→ **Required action**:
Return, unaltered, every line from the beginning of the material below up to and including the one with "refuses of a".

→ **Information shown**:

(** * Formal LaTeX editor backend

    A shallow embedding of [backend/models.py], [backend/database.py] and
    [backend/server.py].  Records follow the pydantic models, the three
    MongoDB collections are lists in insertion order, and every coroutine
    is a computation in a small state-and-exception monad whose state is
    the store together with the logger output.  The three sources of
    non-determinism (driver failures, [uuid.uuid4] and [datetime.utcnow])
    are oracles indexed by counters kept in the state; what belongs to
    the driver alone (the pages of the document cursor, what its encoder
    refuses of a chat record) is a parameter. *)

From Stdlib Require Import String Ascii List ZArith Bool Arith Lia.
From Stdlib Require Import DecimalString.
From Stdlib Require Import Sorted Permutation Mergesort Orders OrderedTypeEx.
Import ListNotations.
Local Open Scope string_scope.
Set Warnings "-register-all".

(** ** Python values *)

(** [Dict[str, Any]]: the open-ended values of metadata and context
    mappings, as a JSON body gives them.  A dict is an association
    list, in insertion order; a [float] is carried as the text [repr]
    prints for it. *)
Inductive Any : Type :=
| PyNone
| PyBool (b : bool)
| PyInt (z : Z)
| PyFloat (repr_text : string)
| PyStr (s : string)
| PyList (xs : list Any)
| PyDict (kvs : list (string * Any)).

Definition Dict : Type := list (string * Any).

(** A [datetime], as microseconds since the epoch. *)
Definition datetime : Type := Z.

(** BSON has no integer wider than 8 bytes: whether every [int] inside
    a value fits. *)
Fixpoint ints_fit (v : Any) : bool :=
  match v with
  | PyInt z => ((- 2 ^ 63 <=? z) && (z <=? 2 ^ 63 - 1))%Z
  | PyList xs => forallb ints_fit xs
  | PyDict kvs => forallb (fun kv => let '(_, x) := kv in ints_fit x) kvs
  | _ => true
  end.

(** A BSON date counts milliseconds: the datetime the store keeps for
    [t], which is what a read gives back. *)
Definition to_millis (t : datetime) : datetime := (1000 * (t / 1000))%Z.

Module PyRepr.

Definition squote : ascii := "'"%char.
Definition dquote : ascii := ascii_of_nat 34.
Definition backslash : ascii := "\"%char.

Definition contains (c : ascii) (s : string) : bool :=
  existsb (Ascii.eqb c) (list_ascii_of_string s).

(** [repr] of a [str] is single-quoted unless the text holds a single
    quote and no double quote. *)
Definition quote_of (s : string) : ascii :=
  if contains squote s && negb (contains dquote s) then dquote else squote.

Definition hex_digit (n : nat) : ascii :=
  nth n (list_ascii_of_string "0123456789abcdef") "0"%char.

Definition repr_char (q c : ascii) : string :=
  let n := nat_of_ascii c in
  if Ascii.eqb c backslash then String backslash (String backslash "")
  else if Ascii.eqb c q then String backslash (String q "")
  else if (n =? 10)%nat then String backslash "n"
  else if (n =? 13)%nat then String backslash "r"
  else if (n =? 9)%nat then String backslash "t"
  else if (n <? 32)%nat || (n =? 127)%nat then
    String backslash (String "x" (String (hex_digit (n / 16)) (String (hex_digit (n mod 16)) "")))
  else String c "".

Fixpoint repr_body (q : ascii) (s : string) : string :=
  match s with
  | EmptyString => ""
  | String c rest => repr_char q c ++ repr_body q rest
  end.

Definition repr_str (s : string) : string :=
  let q := quote_of s in
  String q (repr_body q s ++ String q "").

Definition repr_int (z : Z) : string := NilZero.string_of_int (Z.to_int z).

(** [repr] of a value; a dict prints its items in insertion order. *)
Fixpoint repr (v : Any) : string :=
  match v with
  | PyNone => "None"
  | PyBool true => "True"
  | PyBool false => "False"
  | PyInt z => repr_int z
  | PyFloat text => text
  | PyStr s => repr_str s
  | PyList xs => "[" ++ String.concat ", " (map repr xs) ++ "]"
  | PyDict kvs =>
      "{" ++ String.concat ", "
               (map (fun kv => let '(k, x) := kv in repr_str k ++ ": " ++ repr x) kvs)
          ++ "}"
  end.

(** [str(v)]: the text itself for a [str], [repr] for everything else. *)
Definition str (v : Any) : string :=
  match v with
  | PyStr s => s
  | _ => repr v
  end.

(** [str(n)] for a non-negative [int]. *)
Definition str_nat (n : nat) : string := NilZero.string_of_uint (Nat.to_uint n).

End PyRepr.

(** ** models.py *)

Record DocumentModel : Type := {
  doc_id : string;
  doc_title : string;
  doc_content : string;
  doc_template_id : option string;
  doc_created_at : datetime;
  doc_updated_at : datetime;
  doc_tags : list string;
  doc_is_public : bool;
  doc_metadata : Dict
}.

Record TemplateModel : Type := {
  tpl_id : string;
  tpl_name : string;
  tpl_description : string;
  tpl_content : string;
  tpl_category : string;
  tpl_preview_image : option string;
  tpl_created_at : datetime;
  tpl_is_builtin : bool;
  tpl_metadata : Dict
}.

Record ChatMessage : Type := {
  msg_id : string;
  msg_document_id : string;
  msg_message : string;
  msg_response : string;
  msg_timestamp : datetime;
  msg_context : Dict
}.

Record DocumentCreate : Type := {
  dc_title : string;
  dc_content : string;
  dc_template_id : option string;
  dc_tags : list string
}.

Record DocumentUpdate : Type := {
  du_title : option string;
  du_content : option string;
  du_tags : option (list string);
  du_metadata : option Dict
}.

Record ChatRequest : Type := {
  cr_document_id : string;
  cr_message : string;
  cr_context : option Dict
}.

(** A document as a read gives it back: what was handed to the driver,
    with its two datetimes as the store keeps them. *)
Definition read_back (d : DocumentModel) : DocumentModel :=
  {| doc_id := doc_id d; doc_title := doc_title d; doc_content := doc_content d;
     doc_template_id := doc_template_id d;
     doc_created_at := to_millis (doc_created_at d);
     doc_updated_at := to_millis (doc_updated_at d);
     doc_tags := doc_tags d; doc_is_public := doc_is_public d;
     doc_metadata := doc_metadata d |}.

(** [DocumentCreate(title=..., ...)]: a field left out of the request
    body ([None] here) takes the default declared in the model. *)
Definition DocumentCreate_init (title : string) (content : option string)
    (template_id : option string) (tags : option (list string)) : DocumentCreate :=
  {| dc_title := title;
     dc_content := match content with Some c => c | None => "" end;
     dc_template_id := template_id;
     dc_tags := match tags with Some t => t | None => [] end |}.

(** A document of the [templates] collection.  The seeder writes dicts
    with six keys; the five keys [TemplateModel] requires are always
    there, the keys for which it declares a default may be missing from
    a stored dict. *)
Record TemplateDoc : Type := {
  td_id : string;
  td_name : string;
  td_description : string;
  td_category : string;
  td_is_builtin : option bool;
  td_content : string;
  td_preview_image : option string;
  td_created_at : option datetime;
  td_metadata : option Dict
}.

(** ** Exceptions, logging and the store *)

Inductive Exception : Type :=
| HTTPException (status_code : nat) (detail : string)
| NameError (name : string)
| TypeError (msg : string)
| ValueError (msg : string)
| OverflowError (msg : string)
| InvalidDocument (msg : string)
| PyMongoError (msg : string)
| OperationFailure (msg : string)
| DuplicateKeyError (collection key : string).

(** [str(e)], as the f-strings of the log messages print it. *)
Definition exc_str (e : Exception) : string :=
  match e with
  | HTTPException _ detail => detail
  | NameError name => "name '" ++ name ++ "' is not defined"
  | TypeError msg => msg
  | ValueError msg => msg
  | OverflowError msg => msg
  | InvalidDocument msg => msg
  | PyMongoError msg => msg
  | OperationFailure msg => msg
  | DuplicateKeyError c k => "E11000 duplicate key error collection: formal_db." ++ c ++ " dup key: " ++ k
  end.

Inductive Level : Type := INFO | WARNING | ERROR.

Definition LogRecord : Type := (Level * string)%type.

(** The three collections of [formal_db] the program opens. *)
Inductive Collection : Type := c_documents | c_templates | c_chat_messages.

Definition Collection_eqb (a b : Collection) : bool :=
  match a, b with
  | c_documents, c_documents => true
  | c_templates, c_templates => true
  | c_chat_messages, c_chat_messages => true
  | _, _ => false
  end.

Definition collection_name (c : Collection) : string :=
  match c with
  | c_documents => "documents"
  | c_templates => "templates"
  | c_chat_messages => "chat_messages"
  end.

Record Index : Type := {
  ix_collection : Collection;
  ix_key : string;
  ix_unique : bool
}.

(** The state every coroutine runs in: the collections in insertion
    order, the indexes built so far, the logger output, and how many round
    trips to the store, [uuid4()] draws and [utcnow()] readings happened.
    [documents] holds the records as they were handed to the driver;
    what the store keeps of them is [read_back]. *)
Record World : Type := {
  documents : list DocumentModel;
  templates : list TemplateDoc;
  chat_messages : list ChatMessage;
  indexes : list Index;
  log : list LogRecord;
  calls : nat;
  uuids : nat;
  ticks : nat
}.

Definition empty_world : World :=
  {| documents := []; templates := []; chat_messages := []; indexes := [];
     log := []; calls := 0; uuids := 0; ticks := 0 |}.

Definition set_documents (ds : list DocumentModel) (w : World) : World :=
  {| documents := ds; templates := templates w; chat_messages := chat_messages w;
     indexes := indexes w; log := log w; calls := calls w; uuids := uuids w;
     ticks := ticks w |}.

Definition set_templates (ts : list TemplateDoc) (w : World) : World :=
  {| documents := documents w; templates := ts; chat_messages := chat_messages w;
     indexes := indexes w; log := log w; calls := calls w; uuids := uuids w;
     ticks := ticks w |}.

Definition set_chat_messages (ms : list ChatMessage) (w : World) : World :=
  {| documents := documents w; templates := templates w; chat_messages := ms;
     indexes := indexes w; log := log w; calls := calls w; uuids := uuids w;
     ticks := ticks w |}.

Definition set_indexes (ixs : list Index) (w : World) : World :=
  {| documents := documents w; templates := templates w; chat_messages := chat_messages w;
     indexes := ixs; log := log w; calls := calls w; uuids := uuids w;
     ticks := ticks w |}.

Definition set_log (l : list LogRecord) (w : World) : World :=
  {| documents := documents w; templates := templates w; chat_messages := chat_messages w;
     indexes := indexes w; log := l; calls := calls w; uuids := uuids w;
     ticks := ticks w |}.

Definition set_calls (n : nat) (w : World) : World :=
  {| documents := documents w; templates := templates w; chat_messages := chat_messages w;
     indexes := indexes w; log := log w; calls := n; uuids := uuids w;
     ticks := ticks w |}.

Definition set_uuids (n : nat) (w : World) : World :=
  {| documents := documents w; templates := templates w; chat_messages := chat_messages w;
     indexes := indexes w; log := log w; calls := calls w; uuids := n;
     ticks := ticks w |}.

Definition set_ticks (n : nat) (w : World) : World :=
  {| documents := documents w; templates := templates w; chat_messages := chat_messages w;
     indexes := indexes w; log := log w; calls := calls w; uuids := uuids w;
     ticks := n |}.

(** *** The monad of coroutines

    A raised exception keeps the state reached so far: writes already
    sent to the store and lines already logged are not undone. *)
Definition M (A : Type) : Type := World -> (Exception + A) * World.

Definition ret {A : Type} (a : A) : M A := fun w => (inr a, w).

Definition bind {A B : Type} (m : M A) (k : A -> M B) : M B :=
  fun w =>
    match m w with
    | (inl e, w') => (inl e, w')
    | (inr a, w') => k a w'
    end.

Definition raise {A : Type} (e : Exception) : M A := fun w => (inl e, w).

(** [try: body / except Exception as e: handler e]. *)
Definition try_except {A : Type} (body : M A) (handler : Exception -> M A) : M A :=
  fun w =>
    match body w with
    | (inl e, w') => handler e w'
    | (inr a, w') => (inr a, w')
    end.

Declare Scope py_scope.
Delimit Scope py_scope with py.
Notation "x <- c ;; k" := (bind c (fun x => k))
  (at level 61, c at next level, right associativity) : py_scope.
Notation "c ;; k" := (bind c (fun _ => k))
  (at level 61, right associativity) : py_scope.
Local Open Scope py_scope.

(** [for x in xs: body x] *)
Fixpoint for_each {A : Type} (xs : list A) (body : A -> M unit) : M unit :=
  match xs with
  | [] => ret tt
  | x :: rest => body x ;; for_each rest body
  end.

Definition logger (lvl : Level) (msg : string) : M unit :=
  fun w => (inr tt, set_log (log w ++ [(lvl, msg)]) w).

(** *** The [$set] documents of [update_one] *)

Inductive SetField : Type :=
| set_title (v : string)
| set_content (v : string)
| set_tags (v : list string)
| set_metadata (v : Dict)
| set_updated_at (v : datetime).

→ **Response box**:
(** * Formal LaTeX editor backend

    A shallow embedding of [backend/models.py], [backend/database.py] and
    [backend/server.py].  Records follow the pydantic models, the three
    MongoDB collections are lists in insertion order, and every coroutine
    is a computation in a small state-and-exception monad whose state is
    the store together with the logger output.  The three sources of
    non-determinism (driver failures, [uuid.uuid4] and [datetime.utcnow])
    are oracles indexed by counters kept in the state; what belongs to
    the driver alone (the pages of the document cursor, what its encoder
    refuses of a chat record) is a parameter. *)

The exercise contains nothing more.